YOUR GOAL
Print the records exactly as given.

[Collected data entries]
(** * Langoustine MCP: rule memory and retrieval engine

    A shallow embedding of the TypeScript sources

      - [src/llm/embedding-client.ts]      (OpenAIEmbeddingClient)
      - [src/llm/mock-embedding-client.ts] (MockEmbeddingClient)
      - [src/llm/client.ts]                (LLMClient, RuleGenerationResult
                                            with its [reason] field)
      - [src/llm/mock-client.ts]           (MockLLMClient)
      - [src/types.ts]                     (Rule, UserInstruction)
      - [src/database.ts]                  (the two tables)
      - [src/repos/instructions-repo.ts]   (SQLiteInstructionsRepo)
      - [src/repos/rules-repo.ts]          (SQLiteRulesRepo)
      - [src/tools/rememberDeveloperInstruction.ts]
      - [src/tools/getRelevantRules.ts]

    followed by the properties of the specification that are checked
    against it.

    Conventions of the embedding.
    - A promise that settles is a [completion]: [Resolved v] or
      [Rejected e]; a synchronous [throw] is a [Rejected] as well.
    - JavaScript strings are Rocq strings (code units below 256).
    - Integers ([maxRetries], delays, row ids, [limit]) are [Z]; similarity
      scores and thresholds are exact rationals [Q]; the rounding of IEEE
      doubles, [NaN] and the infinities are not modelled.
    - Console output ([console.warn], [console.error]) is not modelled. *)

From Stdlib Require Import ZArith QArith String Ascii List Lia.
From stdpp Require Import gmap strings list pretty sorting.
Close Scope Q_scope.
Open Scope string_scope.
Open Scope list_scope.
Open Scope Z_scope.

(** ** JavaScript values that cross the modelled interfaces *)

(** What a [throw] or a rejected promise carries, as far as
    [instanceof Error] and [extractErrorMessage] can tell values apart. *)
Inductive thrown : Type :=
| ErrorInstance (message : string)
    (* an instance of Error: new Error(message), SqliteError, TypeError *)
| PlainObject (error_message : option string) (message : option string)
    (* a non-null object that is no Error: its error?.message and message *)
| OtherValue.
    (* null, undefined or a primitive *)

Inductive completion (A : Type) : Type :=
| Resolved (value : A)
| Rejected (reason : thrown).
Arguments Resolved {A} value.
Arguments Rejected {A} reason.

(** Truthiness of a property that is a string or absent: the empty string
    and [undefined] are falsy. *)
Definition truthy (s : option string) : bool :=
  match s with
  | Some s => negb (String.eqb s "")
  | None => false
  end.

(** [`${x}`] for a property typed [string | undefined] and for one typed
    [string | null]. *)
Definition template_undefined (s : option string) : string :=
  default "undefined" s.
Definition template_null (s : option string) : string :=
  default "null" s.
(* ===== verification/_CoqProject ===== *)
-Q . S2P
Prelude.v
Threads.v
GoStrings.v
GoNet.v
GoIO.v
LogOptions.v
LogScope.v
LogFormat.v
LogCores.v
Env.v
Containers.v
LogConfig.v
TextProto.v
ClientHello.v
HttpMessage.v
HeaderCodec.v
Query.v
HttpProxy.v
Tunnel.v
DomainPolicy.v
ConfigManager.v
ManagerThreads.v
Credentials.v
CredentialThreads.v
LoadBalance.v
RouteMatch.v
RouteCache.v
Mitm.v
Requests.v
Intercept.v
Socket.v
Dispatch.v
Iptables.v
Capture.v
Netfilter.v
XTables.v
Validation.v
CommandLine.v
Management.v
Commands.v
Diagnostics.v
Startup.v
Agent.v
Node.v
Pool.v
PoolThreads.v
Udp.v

RESULT
(** * Langoustine MCP: rule memory and retrieval engine

    A shallow embedding of the TypeScript sources

      - [src/llm/embedding-client.ts]      (OpenAIEmbeddingClient)
      - [src/llm/mock-embedding-client.ts] (MockEmbeddingClient)
      - [src/llm/client.ts]                (LLMClient, RuleGenerationResult
                                            with its [reason] field)
      - [src/llm/mock-client.ts]           (MockLLMClient)
      - [src/types.ts]                     (Rule, UserInstruction)
      - [src/database.ts]                  (the two tables)
      - [src/repos/instructions-repo.ts]   (SQLiteInstructionsRepo)
      - [src/repos/rules-repo.ts]          (SQLiteRulesRepo)
      - [src/tools/rememberDeveloperInstruction.ts]
      - [src/tools/getRelevantRules.ts]

    followed by the properties of the specification that are checked
    against it.

    Conventions of the embedding.
    - A promise that settles is a [completion]: [Resolved v] or
      [Rejected e]; a synchronous [throw] is a [Rejected] as well.
    - JavaScript strings are Rocq strings (code units below 256).
    - Integers ([maxRetries], delays, row ids, [limit]) are [Z]; similarity
      scores and thresholds are exact rationals [Q]; the rounding of IEEE
      doubles, [NaN] and the infinities are not modelled.
    - Console output ([console.warn], [console.error]) is not modelled. *)

From Stdlib Require Import ZArith QArith String Ascii List Lia.
From stdpp Require Import gmap strings list pretty sorting.
Close Scope Q_scope.
Open Scope string_scope.
Open Scope list_scope.
Open Scope Z_scope.

(** ** JavaScript values that cross the modelled interfaces *)

(** What a [throw] or a rejected promise carries, as far as
    [instanceof Error] and [extractErrorMessage] can tell values apart. *)
Inductive thrown : Type :=
| ErrorInstance (message : string)
    (* an instance of Error: new Error(message), SqliteError, TypeError *)
| PlainObject (error_message : option string) (message : option string)
    (* a non-null object that is no Error: its error?.message and message *)
| OtherValue.
    (* null, undefined or a primitive *)

Inductive completion (A : Type) : Type :=
| Resolved (value : A)
| Rejected (reason : thrown).
Arguments Resolved {A} value.
Arguments Rejected {A} reason.

(** Truthiness of a property that is a string or absent: the empty string
    and [undefined] are falsy. *)
Definition truthy (s : option string) : bool :=
  match s with
  | Some s => negb (String.eqb s "")
  | None => false
  end.

(** [`${x}`] for a property typed [string | undefined] and for one typed
    [string | null]. *)
Definition template_undefined (s : option string) : string :=
  default "undefined" s.
Definition template_null (s : option string) : string :=
  default "null" s.
(* ===== verification/_CoqProject ===== *)
-Q . S2P
Prelude.v
Threads.v
GoStrings.v
GoNet.v
GoIO.v
LogOptions.v
LogScope.v
LogFormat.v
LogCores.v
Env.v
Containers.v
LogConfig.v
TextProto.v
ClientHello.v
HttpMessage.v
HeaderCodec.v
Query.v
HttpProxy.v
Tunnel.v
DomainPolicy.v
ConfigManager.v
ManagerThreads.v
Credentials.v
CredentialThreads.v
LoadBalance.v
RouteMatch.v
RouteCache.v
Mitm.v
Requests.v
Intercept.v
Socket.v
Dispatch.v
Iptables.v
Capture.v
Netfilter.v
XTables.v
Validation.v
CommandLine.v
Management.v
Commands.v
Diagnostics.v
Startup.v
Agent.v
Node.v
Pool.v
PoolThreads.v
Udp.v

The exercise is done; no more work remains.